Transcribe exactly the span of lines that begins the records and ends with the line holding "let diff := i64", both boundary lines included.

* _Dataset extract_

--------

(* ===== verification/Misc.v ===== *)
(** * EIP-1559 and gas limit rules (chain/consensus/misc) *)

From S2P Require Import Prelude Bytes Rlp Types Params.

(** [VerifyForkHashes]. *)
Definition VerifyForkHashes `{Crypto} (config : ChainConfig) (header : Header)
  (uncle : bool) : result unit :=
  if uncle then Ok tt
  else
    match EIP150Block config with
    | None => Ok tt
    | Some b =>
        n ← deref (Number header);
        if b =? n then
          fail_if (negb (EIP150Hash config =? 0)
                   && negb (EIP150Hash config =? Header_Hash header))
            (New "homestead gas reprice fork")
        else Ok tt
    end.

(** [VerifyGaslimit]: [diff] is computed on int64 values and wraps. *)
Definition VerifyGaslimit (parentGasLimit headerGasLimit : Z) : result unit :=
  let diff := i64 (i64 parentGasLimit - i64 headerGasLimit) in
  let diff := if diff <? 0 then i64 (diff * -1) else diff in
  let limit := parentGasLimit / GasLimitBoundDivisor in
  _ ← fail_if (limit <=? u64 diff)
        (Errorf "invalid gas limit: have %d, want %d +-= %d"
           [headerGasLimit; parentGasLimit; limit - 1]);
  fail_if (headerGasLimit <? MinGasLimit) (New "invalid gas limit below 5000").

(** [CalcBaseFee]. *)
Definition CalcBaseFee (config : ChainConfig) (parent : Header) : result Z :=
  if negb (IsLondon config (Number parent)) then Ok InitialBaseFee
  else
    let parentGasTarget := GasLimit parent / ElasticityMultiplier in
    if GasUsed parent =? parentGasTarget then deref (BaseFee parent)
    else if parentGasTarget <? GasUsed parent then
      baseFee ← deref (BaseFee parent);
      let num := sub64 (GasUsed parent) parentGasTarget * baseFee in
      num ← div64 num parentGasTarget;
      let num := num / BaseFeeChangeDenominator in
      let baseFeeDelta := Z.max num 1 in
      Ok (baseFee + baseFeeDelta)
    else
      baseFee ← deref (BaseFee parent);
      let num := sub64 parentGasTarget (GasUsed parent) * baseFee in
      num ← div64 num parentGasTarget;
      let num := num / BaseFeeChangeDenominator in
      Ok (Z.max (baseFee - num) 0).

(** [VerifyEip1559Header]. *)
Definition VerifyEip1559Header (config : ChainConfig) (parent header : Header)
  : result unit :=
  let parentGasLimit :=
    if negb (IsLondon config (Number parent))
    then mul64 (GasLimit parent) ElasticityMultiplier else GasLimit parent in
  _ ← VerifyGaslimit parentGasLimit (GasLimit header);
  match BaseFee header with
  | None => Err (New "header is missing baseFee")
  | Some baseFee =>
      expectedBaseFee ← CalcBaseFee config parent;
      fail_if (negb (baseFee =? expectedBaseFee))
        (Errorf "invalid baseFee: have %s, want %s, parentBaseFee %s, parentGasUsed %d"
           [baseFee; expectedBaseFee])
  end.

(** ** Facts *)

Lemma i64_small x : - 2 ^ 63 ≤ x < 2 ^ 63 → i64 x = x.
Proof.
  intros Hx. unfold i64, two64.
  destruct (Z.ltb_spec (x mod 2 ^ 64) (2 ^ 63)); dlia.
Qed.

Lemma VerifyGaslimit_ok parent header :
  0 ≤ parent ≤ MaxGasLimit → 0 ≤ header ≤ MaxGasLimit →
  (is_ok (VerifyGaslimit parent header) = true ↔
   Z.abs (parent - header) < parent / GasLimitBoundDivisor ∧ MinGasLimit ≤ header).
Proof.
  unfold MaxGasLimit. intros Hp Hh. unfold VerifyGaslimit.
  rewrite (i64_small parent), (i64_small header) by lia.
  rewrite (i64_small (parent - header)) by lia.
  assert (u64 (if parent - header <? 0 then i64 ((parent - header) * -1) else parent - header)
          = Z.abs (parent - header)) as ->.
  { destruct (Z.ltb_spec (parent - header) 0).
    - rewrite i64_small, u64_small by (unfold is_u64, two64; lia). lia.
    - rewrite u64_small by (unfold is_u64, two64; lia). lia. }
  destruct (Z.leb_spec (parent / GasLimitBoundDivisor) (Z.abs (parent - header))); simpl.
  - split; [done|lia].
  - unfold fail_if. destruct (Z.ltb_spec header MinGasLimit); simpl; split; try done; lia.
Qed.

Lemma div_div_le b d t : 0 ≤ b → 0 < t → 0 ≤ d ≤ t → d * b / t / 8 ≤ b / 8.
Proof.
  intros Hb Ht Hd. apply Z.div_le_mono; [lia|].
  transitivity (t * b / t); [apply Z.div_le_mono; [lia|nia]|].
  rewrite Z.mul_comm, Z.div_mul by lia. lia.
Qed.

(** ** Properties *)

(** EIP-1559: for a parent after London that respects its gas limit and with a
    gas target of at least one, the next base fee exists; it is unchanged at the
    target, strictly higher above it (by one eighth at most, but at least 1)
    and not higher below it, where it falls by one eighth at most and never
    below zero. *)
Theorem CalcBaseFee_bounds (config : ChainConfig) (parent : Header) (b : Z) :
  IsLondon config (Number parent) = true → BaseFee parent = Some b → 0 ≤ b →
  is_u64 (GasLimit parent) → 2 ≤ GasLimit parent →
  0 ≤ GasUsed parent ≤ 2 * (GasLimit parent / ElasticityMultiplier) →
  ∃ f, CalcBaseFee config parent = Ok f ∧ 0 ≤ f ∧
    (GasUsed parent = GasLimit parent / ElasticityMultiplier → f = b) ∧
    (GasLimit parent / ElasticityMultiplier < GasUsed parent →
       b + 1 ≤ f ≤ b + Z.max 1 (b / BaseFeeChangeDenominator)) ∧
    (GasUsed parent < GasLimit parent / ElasticityMultiplier →
       b - b / BaseFeeChangeDenominator ≤ f ≤ b).
Proof.
  intros HL HB Hb Hu H2 Hg. unfold CalcBaseFee. rewrite HL, HB. cbn [negb deref].
  unfold is_u64 in Hu. set (t := GasLimit parent / ElasticityMultiplier) in *.
  assert (1 ≤ t ≤ GasLimit parent) as Ht by (unfold t, ElasticityMultiplier; dlia).
  unfold BaseFeeChangeDenominator.
  destruct (Z.eqb_spec (GasUsed parent) t); [exists b; split; [done|lia]|].
  destruct (Z.ltb_spec t (GasUsed parent)); cbn [mbind result_bind];
    rewrite sub64_small by (unfold is_u64; lia); unfold div64; ztests; cbn [mbind result_bind].
  - eexists. split; [done|].
    pose proof (div_div_le b (GasUsed parent - t) t Hb ltac:(lia) ltac:(lia)). lia.
  - eexists. split; [done|].
    pose proof (div_div_le b (t - GasUsed parent) t Hb ltac:(lia) ltac:(lia)).
    assert (0 ≤ (t - GasUsed parent) * b / t / 8)
      by (apply Z.div_pos; [apply Z.div_pos; nia|lia]).
    assert (b / 8 ≤ b) by dlia. lia.
Qed.

Definition full_block : Header :=
  MkHeader 0 0 0 0 0 0 0 (Some 2) (Some 5) 30000000 30000000 7 [] 0 0 (Some 1000).

Lemma CalcBaseFee_bounds_witness :
  ∃ f, CalcBaseFee FerminuxChainConfig full_block = Ok f ∧ 0 ≤ f ∧
    (GasUsed full_block = GasLimit full_block / ElasticityMultiplier → f = 1000) ∧
    (GasLimit full_block / ElasticityMultiplier < GasUsed full_block →
       1000 + 1 ≤ f ≤ 1000 + Z.max 1 (1000 / BaseFeeChangeDenominator)) ∧
    (GasUsed full_block < GasLimit full_block / ElasticityMultiplier →
       1000 - 1000 / BaseFeeChangeDenominator ≤ f ≤ 1000).
Proof.
  apply (CalcBaseFee_bounds FerminuxChainConfig full_block 1000); closed_arith.
Defined.

(** The gas limit rule on limits of at most 2^63-1 (which the engines check
    first): accepted exactly when the change is below 1/1024 of the parent's
    limit and the limit is at least 5000; the int64 subtraction never wraps
    there. *)
Theorem VerifyGaslimit_spec (parent header : Z) :
  0 ≤ parent ≤ MaxGasLimit → 0 ≤ header ≤ MaxGasLimit →
  (is_ok (VerifyGaslimit parent header) = true ↔
   Z.abs (parent - header) < parent / GasLimitBoundDivisor ∧ MinGasLimit ≤ header).
Proof. apply VerifyGaslimit_ok. Qed.

Lemma VerifyGaslimit_spec_witness :
  is_ok (VerifyGaslimit 30000000 30029295) = true ↔
  Z.abs (30000000 - 30029295) < 30000000 / GasLimitBoundDivisor ∧ MinGasLimit ≤ 30029295.
Proof. apply (VerifyGaslimit_spec 30000000 30029295); unfold MaxGasLimit; lia. Defined.
Lemma same_meta_pass n a s : votes_ok s →
  config (pass_vote n a s) = config s ∧ breakGlass (pass_vote n a s) = breakGlass s ∧
  sn_Number (pass_vote n a s) = sn_Number s ∧ sn_Hash (pass_vote n a s) = sn_Hash s.
Proof.
  intros Hok. unfold pass_vote. case_match; [|done].
  destruct (tally_Authorize _); [done|]. cbn. set (s1 := with_Signers _ s).
  destruct (shift_recents_frame n s1) as (FS & FV & FT & FC & FB & FN & FH).
  destruct (discard_votes_by_ok (Signers s) a [] (Votes (shift_recents n s1))
              (shift_recents n s1)) as ((_ & _ & GC & GB & GN & GH) & _).
  { intros v. rewrite FV. apply (vo_valid _ _ _ Hok). }
  { intros b. rewrite FV, FT. apply (vo_tally _ _ _ Hok). }
  by rewrite GC, GB, GN, GH, FC, FB, FN, FH.
Qed.

Lemma before_seal_meta `{Crypto} s h s1 o :
  before_seal s h = Ok (s1, o) →
  config s1 = config s ∧ breakGlass s1 = breakGlass s ∧
  sn_Number s1 = sn_Number s ∧ sn_Hash s1 = sn_Hash s.
Proof.
  intros (number & s0 & _ & Hs0 & Hc)%before_seal_cases.
  destruct Hc as [[_ ->]|(l & cfg & sigs & _ & -> & _)].
  - destruct (shift_recents_frame number s0) as (_ & _ & _ & -> & -> & -> & ->).
    by destruct Hs0 as [->| ->].
  - destruct (shift_recents_frame number (applyBreakGlass l number s0))
      as (_ & _ & _ & -> & -> & -> & ->). by destruct Hs0 as [->| ->].
Qed.

Lemma apply_header_meta `{Crypto} n s h s' :
  snap_ok n s → next_header n h → apply_header s h = Ok s' →
  config s' = config s ∧ breakGlass s' = breakGlass s ∧
  sn_Number s' = sn_Number s ∧ sn_Hash s' = sn_Hash s.
Proof.
  intros Hok Hh E.
  apply apply_header_inv in E as (number & s1 & o & signer & auth & Hn & Hb & _ & Hs & _ & _ & E).
  destruct (before_seal_ok n s h s1 o Hok Hh Hb) as [Hv _].
  apply before_seal_meta in Hb as (<- & <- & <- & <-).
  set (s2 := with_Recents <[number := signer]> s1) in *.
  destruct (vote_steps_ok s2 signer number (Coinbase h) auth) as [F V]; [done..|].
  cbn zeta in E. subst s'.
  destruct (same_meta_pass number (Coinbase h) _ V) as (-> & -> & -> & ->).
  by destruct F as (_ & _ & -> & -> & -> & ->).
Qed.

Lemma apply_headers_ok `{Crypto} n s hs s' :
  snap_ok n s → next_headers n hs → apply_headers s hs = Ok s' →
  snap_ok (n + zlen hs) s' ∧ config s' = config s ∧ breakGlass s' = breakGlass s ∧
  sn_Number s' = sn_Number s ∧ sn_Hash s' = sn_Hash s.
Proof.
  revert n s. induction hs as [|h hs IH]; intros n s Hok Hh E; cbn in E.
  { apply Ok_inj in E as <-. unfold zlen. cbn [length]. by rewrite Z.add_0_r. }
  destruct Hh as [Hh Hhs]. apply bind_ok in E as (s1 & E1 & E).
  pose proof (apply_header_meta _ _ _ _ Hok Hh E1) as (<- & <- & <- & <-).
  apply (apply_header_ok _ _ _ _ Hok Hh) in E1.
  destruct (IH _ _ E1 Hhs E) as [IH' ?]. split; [|done].
  by replace (n + zlen (h :: hs)) with (n + 1 + zlen hs)
    by (unfold zlen; cbn [length]; lia).
Qed.
Lemma signs_for_three : signs_for (signFn engine) 3.
Proof.
  intros data sig E. apply Ok_inj in E as <-. split; [reflexivity|].
  exists (toy_seal 3). split; [reflexivity|]. vm_compute. reflexivity.
Qed.

Definition base_snapshot : Snapshot := newSnapshot toy_config None 10 (Header_Hash parent) [1; 2; 3].

Lemma base_is_snapshot W : is_snapshot W toy_config None boot 10 (Header_Hash parent) base_snapshot.
Proof. exact (snap_seed W toy_config None boot (Header_Hash parent)). Qed.

Lemma next_ok : next_header 10 next.
Proof. split; [reflexivity|]. split; [lia|]. split; vm_compute; reflexivity. Qed.
End Demo.

(** The seal slot does not touch the payload. *)
Lemma put_seal_break_glass extra sig :
  (extraSeal ≤ length extra)%nat → length sig = SignatureLength →
  isBreakGlassExtra (put_seal extra sig) = isBreakGlassExtra extra.
Proof.
  intros Hx Hs. destruct (put_seal_length extra sig Hx Hs) as [Hput Hlen].
  unfold isBreakGlassExtra. rewrite Hlen.
  destruct (_ <? _)%nat eqn:Hlt; [done|]. apply Nat.ltb_ge in Hlt.
  replace (extra_payload (put_seal extra sig)) with (extra_payload extra); [done|].
  unfold extra_payload. rewrite Hlen, Hput.
  unfold extraVanity, extraSeal, SignatureLength, breakGlassMinPayload, AddressLength in *.
  rewrite drop_app_le by (rewrite length_take; lia).
  rewrite skipn_firstn_comm, take_app_le by (rewrite length_take, length_drop; lia).
  by rewrite take_take, Nat.min_id.
Qed.

(** The header [Seal] returns, seen by the verifiers. *)
Lemma sealed_header `{Crypto} n h f signer data sig :
  next_header n h → signs_for f signer →
  encodeSigHeader (CopyHeader h) = Ok data → f data = Ok sig →
  let hs := set_Extra (CopyHeader h) (put_seal (Extra h) sig) in
  ecrecover hs = Ok signer ∧ next_header n hs ∧
  isBreakGlassExtra (Extra hs) = isBreakGlassExtra (Extra h) ∧
  Nonce hs = Nonce h ∧ Difficulty hs = Some (default 0 (Difficulty h)).
Proof.
  intros (Hn & H0 & Hb & Hxl) Hsf Hdata Hsig hs. destruct (Hsf _ _ Hsig) as (Hlen & _).
  assert (Hx : (extraSeal ≤ length (Extra h))%nat).
  { unfold encodeSigHeader in Hdata. cbn [CopyHeader Extra] in Hdata.
    destruct (length (Extra h) <? SignatureLength)%nat eqn:Hlt; [done|].
    by apply Nat.ltb_ge in Hlt. }
  destruct (put_seal_length (Extra h) sig Hx Hlen) as [_ Hputlen].
  split; [exact (sealed_ecrecover (CopyHeader h) f signer data sig Hsf Hdata Hsig)|].
  split; [|split; [by apply put_seal_break_glass|done]].
  split; [|unfold zlen in *; cbn [hs set_Extra Extra]; by rewrite Hputlen].
  unfold NumberU64 in *. cbn [hs set_Extra CopyHeader Number].
  destruct (Number h); [exact Hn|discriminate Hn].
Qed.

(** ** Properties *)

(** C1: [snapshot] computes the authority history. On a bootstrapped engine with
    sound caches, for a known block above a height whose snapshots can be found
    (at most the immutability threshold below), the search loop ends within its
    fuel and the call returns a snapshot exactly when the block has one in the
    history, and that one: the caches, the database and the explicit parents
    never change the answer. The caches stay sound. *)
Theorem snapshot_refines_history `{Crypto} W cfg bg b chain base F c n hash h ps :
  known_ok W b → reader_ok W b chain base → engine_ok W cfg bg b c → floor_ok W b c F →
  W hash = Some h → NumberU64 h = Ok n → F ≤ n → n - F ≤ FullImmutabilityThreshold →
  batch W n hash ps → n - zlen ps ≤ base →
  is_ok (fst (snapshot_loop (snapshot_fuel n) chain n hash ps [] c)) = true ∧
  ∃ r c', snapshot chain n hash ps c = (r, c') ∧ engine_ok W cfg bg b c' ∧
    (∀ s, r = Ok s ↔ is_snapshot W cfg bg b n hash s).
Proof.
  intros Hk Hrd Hc Hf HW Hn HF Hg Hb Hbase. split; [|by eapply snapshot_spec].
  destruct (snapshot_loop_ok W cfg bg b Hk chain base F (snapshot_fuel n) Hrd n hash h ps [] c)
    as (k & hk & s & path & c' & -> & _); try done.
  pose proof (kn_anchor _ _ Hk). unfold snapshot_fuel. destruct Hf. lia.
Qed.

Lemma snapshot_refines_history_witness :
  ∃ r c', snapshot (H := inj_crypto) (Demo.chain_of Demo.both) 11
            (Header_Hash (H := inj_crypto) Demo.next) [] Demo.engine = (r, c') ∧
    ∀ s, r = Ok s ↔ is_snapshot (H := inj_crypto) (Demo.known Demo.both) toy_config None
                      Demo.boot 11 (Header_Hash (H := inj_crypto) Demo.next) s.
Proof.
  destruct (snapshot_refines_history (H := inj_crypto) (Demo.known Demo.both) toy_config None
    Demo.boot (Demo.chain_of Demo.both) 11 10 Demo.engine 11
    (Header_Hash (H := inj_crypto) Demo.next) Demo.next []) as (_ & r & c' & E & _ & Hr).
  - exact Demo.known_both.
  - apply Demo.reader_both.
  - apply Demo.engine_sound.
  - apply Demo.engine_floor.
  - vm_compute. reflexivity.
  - reflexivity.
  - lia.
  - vm_compute. discriminate.
  - constructor.
  - vm_compute. discriminate.
  - exists r, c'. split; assumption.
Defined.
Lemma verifyCheckpoint_pins `{Crypto} p h f cf :
  forkBlock p = Some f → pconfig p = Some cf → CheckpointHash cf ≠ 0 →
  verifyCheckpoint p h = Ok tt → on_checkpoint f (CheckpointHash cf) h.
Proof.
  intros Hf Hc Hz E. unfold verifyCheckpoint in E. rewrite Hf, Hc in E.
  split; intros Hn; rewrite Hn in E; rewrite (proj2 (Z.eqb_neq _ _) Hz) in E.
  - replace (f - 1 + 1 =? f) with true in E by (symmetry; apply Z.eqb_eq; lia).
    apply fail_if_ok in E. by bprop.
  - replace (f + 1 =? f) with false in E by (symmetry; apply Z.eqb_neq; lia).
    rewrite Z.eqb_refl in E. apply fail_if_ok in E. by bprop.
Qed.

(** ** Rewards *)

(** The sum of all balances. *)
Definition total (b : Balances) : Z := foldr Z.add 0 (snd <$> map_to_list b).

Lemma foldr_add_perm (l1 l2 : list Z) : l1 ≡ₚ l2 → foldr Z.add 0 l1 = foldr Z.add 0 l2.
Proof. induction 1; cbn; lia. Qed.

Lemma total_insert_fresh a v b : b !! a = None → total (<[a := v]> b) = v + total b.
Proof.
  intros Hn. unfold total.
  rewrite (foldr_add_perm _ (snd <$> ((a, v) :: map_to_list b)));
    [done|].
  apply fmap_Permutation. by apply (map_to_list_insert (M := gmap Address)).
Qed.

Lemma total_AddBalance a v b : total (AddBalance a v b) = total b + v.
Proof.
  unfold AddBalance. destruct (b !! a) as [w|] eqn:Hw; cbn [default from_option id].
  - rewrite <- (insert_delete_eq b a (w + v)), total_insert_fresh by apply lookup_delete_eq.
    rewrite <- (insert_delete_id b a w Hw) at 2.
    rewrite total_insert_fresh by apply lookup_delete_eq. lia.
  - rewrite total_insert_fresh by done. lia.
Qed.

Lemma total_add_positive a v b : 0 ≤ v → total (add_positive a v b) = total b + v.
Proof.
  intros Hv. unfold add_positive. destruct (Z.ltb_spec 0 v).
  - apply total_AddBalance.
  - lia.
Qed.

Lemma add_positive_other a v b x : x ≠ a → add_positive a v b !! x = b !! x.
Proof.
  intros Hx. unfold add_positive, AddBalance. case_match; [|done]. by rewrite lookup_insert_ne.
Qed.

(** The split is exact; the signer gets 40% and at most two units of rounding. *)
Lemma SplitReward_exact reward signer sink treasury :
  0 ≤ reward → SplitReward reward = (signer, sink, treasury) →
  signer + sink + treasury = reward ∧ 0 ≤ sink ∧ 0 ≤ treasury ∧
  100 * sink ≤ 50 * reward ∧ 100 * treasury ≤ 10 * reward ∧
  40 * reward ≤ 100 * signer < 40 * reward + 200.
Proof.
  intros Hr [= <- <- <-]. unfold sinkPercent, treasuryPercent, hundred. dlia.
Qed.

Lemma BlockReward_nonneg n : 0 ≤ n → 0 ≤ BlockReward n.
Proof.
  intros Hn. unfold BlockReward, rewardDivisor. apply Z.div_pos; [|lia].
  by apply FerminuxBlockReward_bounds.
Qed.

--------

* _Reply_
(* ===== verification/Misc.v ===== *)
(** * EIP-1559 and gas limit rules (chain/consensus/misc) *)

From S2P Require Import Prelude Bytes Rlp Types Params.

(** [VerifyForkHashes]. *)
Definition VerifyForkHashes `{Crypto} (config : ChainConfig) (header : Header)
  (uncle : bool) : result unit :=
  if uncle then Ok tt
  else
    match EIP150Block config with
    | None => Ok tt
    | Some b =>
        n ← deref (Number header);
        if b =? n then
          fail_if (negb (EIP150Hash config =? 0)
                   && negb (EIP150Hash config =? Header_Hash header))
            (New "homestead gas reprice fork")
        else Ok tt
    end.

(** [VerifyGaslimit]: [diff] is computed on int64 values and wraps. *)
Definition VerifyGaslimit (parentGasLimit headerGasLimit : Z) : result unit :=
  let diff := i64 (i64 parentGasLimit - i64 headerGasLimit) in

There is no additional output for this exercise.